Our article “Real- time inverse distance weighting interpolation for streaming sensor data” (Q. Liang, S. Nittel, J.C. Whittier, and Sytze De Bruin) has been published in Transactions of GIS. It is available as pre-print online (link). (TGIS2018_liang_nittel)

Abstract:

With advances in technology and an increasing variety of inexpensive geosensors, environmental monitoring has become increasingly sensor-dense and real-time. Using sensor data streams enables real-time applications such as environmental hazard detection, or earthquake, wildfire or radiation monitoring.
In-depth analysis of such spatial fields is often based on a continuous representation. With very large numbers of concurrent observation streams, novel algorithms are necessary that integrate streams into rasters or other continuous representations continuously in real-time.
In this paper, we present an approach leveraging data stream engines (DSEs) to achieve scalable, high-throughput Inverse Distance Weighting (IDW). In detail, we designed and implemented a novel stream query operator framework that extends general-purpose DSEs. The proposed framework includes a two-panel, spatio-temporal grid based index and several algorithms, namely the Shell and k-Shell algorithms, to estimate individual grid cell efficiently and adaptively for different sampling scenarios.
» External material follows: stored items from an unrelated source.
(** * ws.py: a multi-binding TCP relay behind a fake WebSocket upgrade

    A shallow embedding of [src/ws.py] and the properties of its
    configuration resolution ([load_config]), routing-header extraction
    ([ConnectionHandler.parse_headers]), session life cycle
    ([ConnectionHandler.run], [connect_target], [close]) and relay loop
    ([ConnectionHandler.tunnel]); of its command line ([parse_args],
    [parse_indexed_arg]), start-up ([main]) and server threads
    ([Server.run], [handle_connection], [stop]).

    Layout: the Python built-ins the program calls ("Python values"),
    the program itself with the environment its sessions run in ("The
    program"), the notions the theorems are stated with and sample
    inputs; then the lemmas and theorems, and the theorems tried on the
    sample inputs. *)

From Stdlib Require Import ZArith NArith QArith Lia DecimalString.
From Stdlib.Strings Require Import Ascii String Byte.
From stdpp Require Import base option list.

Local Open Scope N_scope.

(* ===================================================================== *)
(** * Python values                                                       *)
(* ===================================================================== *)

(** A [str] is a sequence of Unicode code points, a [bytes] object a
    sequence of octets. *)
Definition str := list N.
Definition bytes := list byte.

(** The ASCII literals of the source. *)
Definition lit (s : string) : str := N_of_ascii <$> list_ascii_of_string s.

(** The exception classes the program can meet.  All of them derive from
    [Exception]; [BlockingIOError] derives from [OSError]. *)
Inductive exn :=
  | UnicodeDecodeError
  | UnicodeEncodeError
  | IndexError
  | ValueError
  | OverflowError
  | AttributeError
  | BlockingIOError
  | OSError.

Definition is_BlockingIOError (e : exn) : bool :=
  match e with BlockingIOError => true | _ => false end.

(** A computation that returns or raises. *)
Inductive result (A : Type) :=
  | Ok (a : A)
  | Raise (e : exn).
Arguments Ok {A} a.
Arguments Raise {A} e.

#[export] Instance result_ret : MRet result := fun A a => Ok a.
#[export] Instance result_bind : MBind result := fun A B k m =>
  match m with
  | Ok a => k a
  | Raise e => Raise e
  end.

(** What the interpreter's Unicode database and settings contribute for
    code points outside ASCII.  These tables belong to the Python
    runtime, not to ws.py, so the program is modelled for any of them. *)
Class Runtime := {
  (** [str.lower] of one non-ASCII code point (possibly several code points) *)
  uni_lower : N -> list N;
  (** [str.isspace] of one non-ASCII code point *)
  uni_isspace : N -> bool;
  (** the decimal digit value of a non-ASCII code point, if it is a digit *)
  uni_decimal : N -> option N;
  (** [sys.get_int_max_str_digits()], [None] when the limit is off; it
      applies to literals of more than 640 digits *)
  int_max_str_digits : option nat
}.

(** A runtime that knows no non-ASCII letter, space or digit and has the
    default limit of CPython 3.11 on the digits of an integer literal. *)
Definition ascii_runtime : Runtime :=
  {| uni_lower := fun c => [c];
     uni_isspace := fun _ => false;
     uni_decimal := fun _ => None;
     int_max_str_digits := Some 4300%nat |}.

(** ** bytes.decode() : strict UTF-8 *)

Definition is_cont (b : N) : bool := (0x80 <=? b) && (b <=? 0xBF).
Definition in_range (lo hi b : N) : bool := (lo <=? b) && (b <=? hi).
Definition cont_bits (b : N) : N := b - 0x80.

Fixpoint utf8_decode (bs : list N) : option str :=
  match bs with
  | [] => Some []
  | b0 :: r0 =>
    if b0 <? 0x80 then cons b0 <$> utf8_decode r0
    else if in_range 0xC2 0xDF b0 then
      match r0 with
      | b1 :: r1 =>
        if is_cont b1
        then cons ((b0 - 0xC0) * 64 + cont_bits b1) <$> utf8_decode r1
        else None
      | _ => None
      end
    else if in_range 0xE0 0xEF b0 then
      match r0 with
      | b1 :: b2 :: r2 =>
        if in_range (if b0 =? 0xE0 then 0xA0 else 0x80)
                    (if b0 =? 0xED then 0x9F else 0xBF) b1 && is_cont b2
        then cons ((b0 - 0xE0) * 4096 + cont_bits b1 * 64 + cont_bits b2)
               <$> utf8_decode r2
        else None
      | _ => None
      end
    else if in_range 0xF0 0xF4 b0 then
      match r0 with
      | b1 :: b2 :: b3 :: r3 =>
        if in_range (if b0 =? 0xF0 then 0x90 else 0x80)
                    (if b0 =? 0xF4 then 0x8F else 0xBF) b1
           && is_cont b2 && is_cont b3
        then cons ((b0 - 0xF0) * 262144 + cont_bits b1 * 4096
                   + cont_bits b2 * 64 + cont_bits b3)
               <$> utf8_decode r3
        else None
      | _ => None
      end
    else None
  end.

(** [data.decode()] *)
Definition decode (data : bytes) : result str :=
  match utf8_decode (Byte.to_N <$> data) with
  | Some s => Ok s
  | None => Raise UnicodeDecodeError
  end.

(** ** str.encode() : UTF-8; lone surrogates cannot be encoded *)

Definition byte_of_N (n : N) : byte :=
  match Byte.of_N n with Some b => b | None => x00 end.

Definition utf8_encode_char (c : N) : option (list byte) :=
  if c <? 0x80 then Some [byte_of_N c]
  else if c <? 0x800 then
    Some [byte_of_N (0xC0 + c / 64); byte_of_N (0x80 + c mod 64)]
  else if in_range 0xD800 0xDFFF c then None
  else if c <? 0x10000 then
    Some [byte_of_N (0xE0 + c / 4096); byte_of_N (0x80 + (c / 64) mod 64);
          byte_of_N (0x80 + c mod 64)]
  else if c <? 0x110000 then
    Some [byte_of_N (0xF0 + c / 262144); byte_of_N (0x80 + (c / 4096) mod 64);
          byte_of_N (0x80 + (c / 64) mod 64); byte_of_N (0x80 + c mod 64)]
  else None.

Fixpoint utf8_encode (s : str) : option (list byte) :=
  match s with
  | [] => Some []
  | c :: s' =>
    match utf8_encode_char c, utf8_encode s' with
    | Some b, Some bs => Some (b ++ bs)
    | _, _ => None
    end
  end.

(** [s.encode()] *)
Definition encode (s : str) : result bytes :=
  match utf8_encode s with
  | Some b => Ok b
  | None => Raise UnicodeEncodeError
  end.

(** ** str methods *)

Section StrMethods.
Context `{Runtime}.

Definition ascii_lower (c : N) : N :=
  if in_range 65 90 c then c + 32 else c.

(** [s.lower()], code point by code point.  (Python lowers a capital
    sigma according to what stands around it; both results are outside
    ASCII and are left to [uni_lower].) *)
Definition lower (s : str) : str :=
  flat_map (fun c => if c <? 128 then [ascii_lower c] else uni_lower c) s.

(** [s.startswith(p)] *)
Fixpoint startswith (s p : str) : bool :=
  match p, s with
  | [], _ => true
  | a :: p', b :: s' => (a =? b) && startswith s' p'
  | _ :: _, [] => false
  end.

(** [c in s] for a single code point [c] *)
Definition contains (c : N) (s : str) : bool := existsb (N.eqb c) s.

(** The first occurrence of [sep] in [s]: what is before and after it. *)
Fixpoint partition (sep s : str) : option (str * str) :=
  if startswith s sep then Some ([], drop (length sep) s)
  else match s with
       | [] => None
       | c :: s' =>
         match partition sep s' with
         | Some (a, b) => Some (c :: a, b)
         | None => None
         end
       end.

(** [s.split(sep, maxsplit)] for a non-empty [sep] *)
Fixpoint splitn (maxsplit : nat) (sep s : str) : list str :=
  match maxsplit with
  | O => [s]
  | S n =>
    match partition sep s with
    | Some (a, b) => a :: splitn n sep b
    | None => [s]
    end
  end.

(** [s.split(sep)]: a string has no more occurrences of a non-empty
    separator than it has code points. *)
Definition split (sep s : str) : list str := splitn (length s) sep s.

(** [str.isspace] of one code point *)
Definition isspace (c : N) : bool :=
  if c <? 128 then in_range 9 13 c || in_range 28 32 c else uni_isspace c.

(** Removing the code points [sp] accepts from the front, and from
    both ends. *)
Fixpoint lstrip_by (sp : N -> bool) (s : str) : str :=
  match s with
  | c :: s' => if sp c then lstrip_by sp s' else s
  | [] => []
  end.

Definition strip_by (sp : N -> bool) (s : str) : str :=
  rev (lstrip_by sp (rev (lstrip_by sp s))).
For our performance experiments, we generated several different spatio-temporal stream data sets based on the radiation deposits in the Fukushima region after the nuclear accident in 2011 in Japan. Our results showed that the k-Shell algorithm of the proposed framework produces a raster based on 250K observations streams in under 0.5 seconds using a state of the art workstation.

J.C. Whittier graduating with a PhD

Yesterday, he submitted the final version of his PhD thesis to the grad school, and now is ready for new adventures. Time for some congratulatory beers with Qinghan Liang and Iranga Subasinghe at the Orono Brewing Company.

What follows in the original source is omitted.